(Exercise):
Check every line of the data for the word "Prop", and copy those that have it.

*** Begin section ***

Definition exec (k : Z) (x : call) : SM unit :=
  match x with
  | CYield => ignore (on_core k reschedule)
  | CTimer now nic => ignore (on_core k (timer_handler now nic))
  | CIpi now => ignore (on_core k (wakeup_handler now))
  | CIdle now => ignore (on_core k (idle_round now))
  | CNetworkTimer t => on_core k (add_network_timer t)
  | CFpu => ignore (on_core k fpu_switch)
  | CSpawn prio selector => ignore (spawn k prio selector)
  | CClone => ignore (clone_impl k)
  | CJoin id => ignore (join k id)
  | CExit now => exit k now
  | CSleep now usecs => ignore (usleep k now usecs)
  | CBlock now => sys_block_current_task k now None
  | CWake now id => sys_wakeup_task k now id
  | CSetPrio prio => sys_set_current_task_priority k prio
  | CSetPriority id prio => sys_set_priority k id prio
  | CSemNew a count => put_semaphore a (semaphore_new count)
  | CSemAcquire now a spun => ignore (sem_acquire k now a None spun)
  | CSemTry a => ignore (sem_try_acquire a)
  | CSemRelease now a => sem_release k now a
  | CMutexNew a => put_mutex a recmutex_new
  | CLock a => ignore (mutex_acquire k a)
  | CUnlock now a => mutex_release k now a
  | CStore a v => atomic_store a v
  | CFutexWait now a expected relative => ignore (futex_wait k now a expected None relative)
  | CFutexWaitSet now a expected relative v => ignore (futex_wait_and_set k now a expected None relative v)
  | CFutexWoken now a h => ignore (futex_woken k now a h None)
  | CFutexWake now a count => ignore (futex_wake k now a count)
  | CFutexWakeSet now a count v => ignore (futex_wake_or_set k now a count v)
  end.

Definition runs s (k : Z) : Prop := exists c t, running s k c t.
Definition tids_left s : Prop := Z.of_nat (size (s_tasks s)) < 4294967296.

(** Who may call what: the calls that put the caller to sleep, change or end it are made
    by a running task; locks and futex words exist; priorities are in range (the one in the
    task table is unsigned); there are task ids left. *)
Definition allowed s (k : Z) (x : call) : Prop :=
  is_Some (s_cores s !! k) /\
  match x with
  | CYield | CTimer _ _ | CIpi _ | CIdle _ | CNetworkTimer _ | CFpu | CWake _ _ | CStore _ _ | CFutexWake _ _ _ | CFutexWakeSet _ _ _ _ => True
  | CSpawn prio selector => tids_left s /\ 0 <= prio < NO_PRIORITIES /\ selector < get_processor_count s
  | CClone => runs s k /\ tids_left s
  | CJoin _ | CExit _ | CSleep _ _ | CBlock _ => runs s k
  | CSetPrio prio => runs s k /\ 0 < prio < NO_PRIORITIES
  | CSetPriority id prio => runs s k /\ 0 < prio < NO_PRIORITIES /\ forall h, s_tasks s !! id = Some h -> 0 <= th_priority h
  | CSemNew a _ => s_semaphores s !! a = None
  | CSemAcquire _ a _ => runs s k /\ is_Some (s_semaphores s !! a)
  | CSemTry a | CSemRelease _ a => is_Some (s_semaphores s !! a)
  | CMutexNew a => s_mutexes s !! a = None
  | CLock a => runs s k /\ is_Some (s_mutexes s !! a)
  | CUnlock _ a => is_Some (s_mutexes s !! a)
  | CFutexWait _ a _ _ | CFutexWaitSet _ a _ _ _ => runs s k /\ is_Some (s_words s !! a)
  | CFutexWoken _ _ h => runs s k /\ 0 <= th_priority h < NO_PRIORITIES
  end.

(** The one allowed call that panics: the priority of another task of this core whose
    priority is not the one in the task table, or which is not ready. *)
Definition stale_priority s (k : Z) (x : call) : bool :=
  match x with
  | CSetPriority id _ => negb (bool_decide (prio_known s k id))
  | _ => false
  end.

(** ** Booting *)

Definition power_on : System := mkSystem ∅ ∅ ∅ 0 1 1 0 ∅ ∅ ∅ ∅ ∅.

Fixpoint boot_cores (l : list Z) : SM unit :=
  match l with
  | [] => sret tt
  | k :: l => let! _ := add_current_core k in boot_cores l
  end.

Inductive reachable (n : Z) : System -> Prop :=
  | reach_boot s : boot_cores (seqZ 0 n) power_on = (s, Ok tt) -> reachable n s
  | reach_step s k x s' : reachable n s -> allowed s k x -> exec k x s = (s', Ok tt) -> reachable n s'.

(** ** Every step *)

Lemma calm_network t c : core_ok c -> calm [] c (set_oneshot_timer (min_opt t (front_time (c_blocked c))) (set_network_wakeup t c)).
Proof.
  intros Hok. split; [by apply inv_idle_part; [auto with hermit|]; apply inv_idle_part; auto with hermit|]. split; [done|]. split; [done|]. split; [done|]. by intros h.
Qed.

Section steps.
Context {X : unit -> System -> Prop}.

Lemma wp_ignore {A} (m : SM A) s (Q : unit -> System -> Prop) : wp m (fun _ => Q tt) X s -> wp (ignore m) Q X s.
Proof. intros Hm. apply wp_bind. eapply wp_mono; [exact Hm| |done]. intros a s' H. by apply wp_ret. Qed.

Lemma new_semaphore_ok s a count : sys_ok s -> s_semaphores s !! a = None -> sys_ok (set_semaphores (<[a := semaphore_new count]> (s_semaphores s)) s).
Proof.
  intros Hs Ha. eapply (sys_settled (at_place s)); [|done|].
  - sys_frame Hs. intros b y. cbn. destruct (decide (b = a)) as [->|]; [rewrite lookup_insert_eq|rewrite lookup_insert_ne by done; apply (si_sem _ _ Hs)].
    intros [= <-]. apply hq_new_ok.
  - intros p _ _. destruct p as [| |b| | | |]; try done. cbn. destruct (decide (b = a)) as [->|]; [by rewrite lookup_insert_eq, Ha|by rewrite lookup_insert_ne].
Qed.

Lemma new_mutex_ok s a : sys_ok s -> s_mutexes s !! a = None -> sys_ok (set_mutexes (<[a := recmutex_new]> (s_mutexes s)) s).
Proof.
  intros Hs Ha. eapply (sys_settled (at_place s)); [|done|].
  - sys_frame Hs. intros b y. cbn. destruct (decide (b = a)) as [->|]; [rewrite lookup_insert_eq|rewrite lookup_insert_ne by done; apply (si_mutex _ _ Hs)].
    intros [= <-]. apply hq_new_ok.
  - intros p _ _. destruct p as [| | |b| | |]; try done. cbn. destruct (decide (b = a)) as [->|]; [by rewrite lookup_insert_eq, Ha|by rewrite lookup_insert_ne].
Qed.

Lemma wp_usleep s k c t now usecs (Q : bool -> System -> Prop) :
  sys_ok s -> running s k c t -> (forall b s', sys_ok s' -> Q b s') -> wp (usleep k now usecs) Q X s.
Proof.
  intros Hs Hrun HQ. unfold usleep. destruct (10000 <=? usecs); [|by apply wp_ret, HQ]. apply wp_bind. eapply wp_sleep; [done|done|].
  intros s' Hs'. by apply wp_ret, HQ.
Qed.

Lemma exec_ok s k x (Q : unit -> System -> Prop) :
  sys_ok s -> allowed s k x -> stale_priority s k x = false -> (forall s', sys_ok s' -> Q tt s') -> wp (exec k x) Q X s.
Proof.
  intros Hs [[c Hk] Hal] Hstale HQ. pose proof (pl_ok _ _ _ (si_core _ _ Hs _ _ Hk)) as Hok.
  assert (forall A (a : A) s', sys_ok s' -> Q tt s') as HQ' by auto.
  destruct x; cbn [exec]; try apply wp_ignore.
  - apply (wp_calm _ k c); auto. intros R HR. by apply wp_reschedule.
  - apply (wp_calm _ k c); auto. intros R HR. by apply wp_timer_handler.
  - by eapply wp_ipi; auto.
  - by eapply wp_idle_round; auto.
  - apply (wp_calm _ k c); [done|done| |by intros []]. intros R HR. apply wp_bind, wp_modify, wp_bind, wp_gets, wp_modify, HR. exact (calm_network wakeup_time c Hok).
  - apply (wp_calm _ k c); auto. intros R HR. unfold fpu_switch. apply wp_bind, wp_gets, wp_bind, wp_gets.
    case_bool_decide; [by apply wp_ret, HR, calm_refl|]. apply wp_bind, wp_modify, wp_ret, HR.
    split; [by apply inv_idle_part; auto with hermit|]. split; [done|]. split; [done|]. split; [done|]. by intros h.
  - destruct Hal as (H1 & H2 & H3). by eapply wp_spawn; auto.
  - destruct Hal as ((c' & t & H1) & H2). by eapply wp_clone; eauto.
  - destruct Hal as (c' & t & H1). by eapply wp_join; eauto.
  - destruct Hal as (c' & t & H1). by eapply wp_exit; eauto.
  - destruct Hal as (c' & t & H1). by eapply wp_usleep; eauto.
  - destruct Hal as (c' & t & H1). by eapply wp_sys_block; eauto.
  - by eapply wp_sys_wakeup; eauto.
  - destruct Hal as ((c' & t & H1) & H2). by eapply wp_set_own_priority; eauto.
  - destruct Hal as ((c' & t & H1) & H2 & H3). apply negb_false_iff, bool_decide_eq_true in Hstale.
    by eapply wp_sys_set_priority; eauto.
  - by apply wp_modify, HQ, new_semaphore_ok.
  - destruct Hal as ((c' & t & H1) & y & H2). by eapply wp_sem_acquire; eauto.
  - destruct Hal as (y & H2). by eapply wp_sem_try; eauto.
  - destruct Hal as (y & H2). by eapply wp_sem_release; eauto.
  - by apply wp_modify, HQ, new_mutex_ok.
  - destruct Hal as ((c' & t & H1) & y & H2). by eapply wp_mutex_acquire; eauto.
  - destruct Hal as (y & H2). by eapply wp_mutex_release; eauto.
  - by apply wp_modify, HQ, store_ok.
  - destruct Hal as ((c' & t & H1) & y & H2). by eapply wp_futex_wait; eauto.
  - destruct Hal as ((c' & t & H1) & y & H2). by eapply wp_futex_wait_and_set; eauto.
  - destruct Hal as ((c' & t & H1) & H2). by eapply wp_futex_woken; eauto.
  - by eapply wp_futex_wake; eauto.
  - by eapply wp_futex_wake_or_set; eauto.
Qed.

End steps.

Lemma exec_stale s k x : sys_ok s -> allowed s k x -> stale_priority s k x = true -> snd (exec k x s) = Panic.
Proof.
  intros Hs [_ Hal] Hst. destruct x; try done. destruct Hal as ((c & t & H1) & _ & H3).
  apply negb_true_iff, bool_decide_eq_false in Hst. by eapply sys_set_priority_stale.
Qed.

*** End section ***

(Your response):
Definition runs s (k : Z) : Prop := exists c t, running s k c t.
Definition tids_left s : Prop := Z.of_nat (size (s_tasks s)) < 4294967296.
Definition allowed s (k : Z) (x : call) : Prop :=
Inductive reachable (n : Z) : System -> Prop :=
Context {X : unit -> System -> Prop}.
Lemma wp_ignore {A} (m : SM A) s (Q : unit -> System -> Prop) : wp m (fun _ => Q tt) X s -> wp (ignore m) Q X s.
Lemma wp_usleep s k c t now usecs (Q : bool -> System -> Prop) :
Lemma exec_ok s k x (Q : unit -> System -> Prop) :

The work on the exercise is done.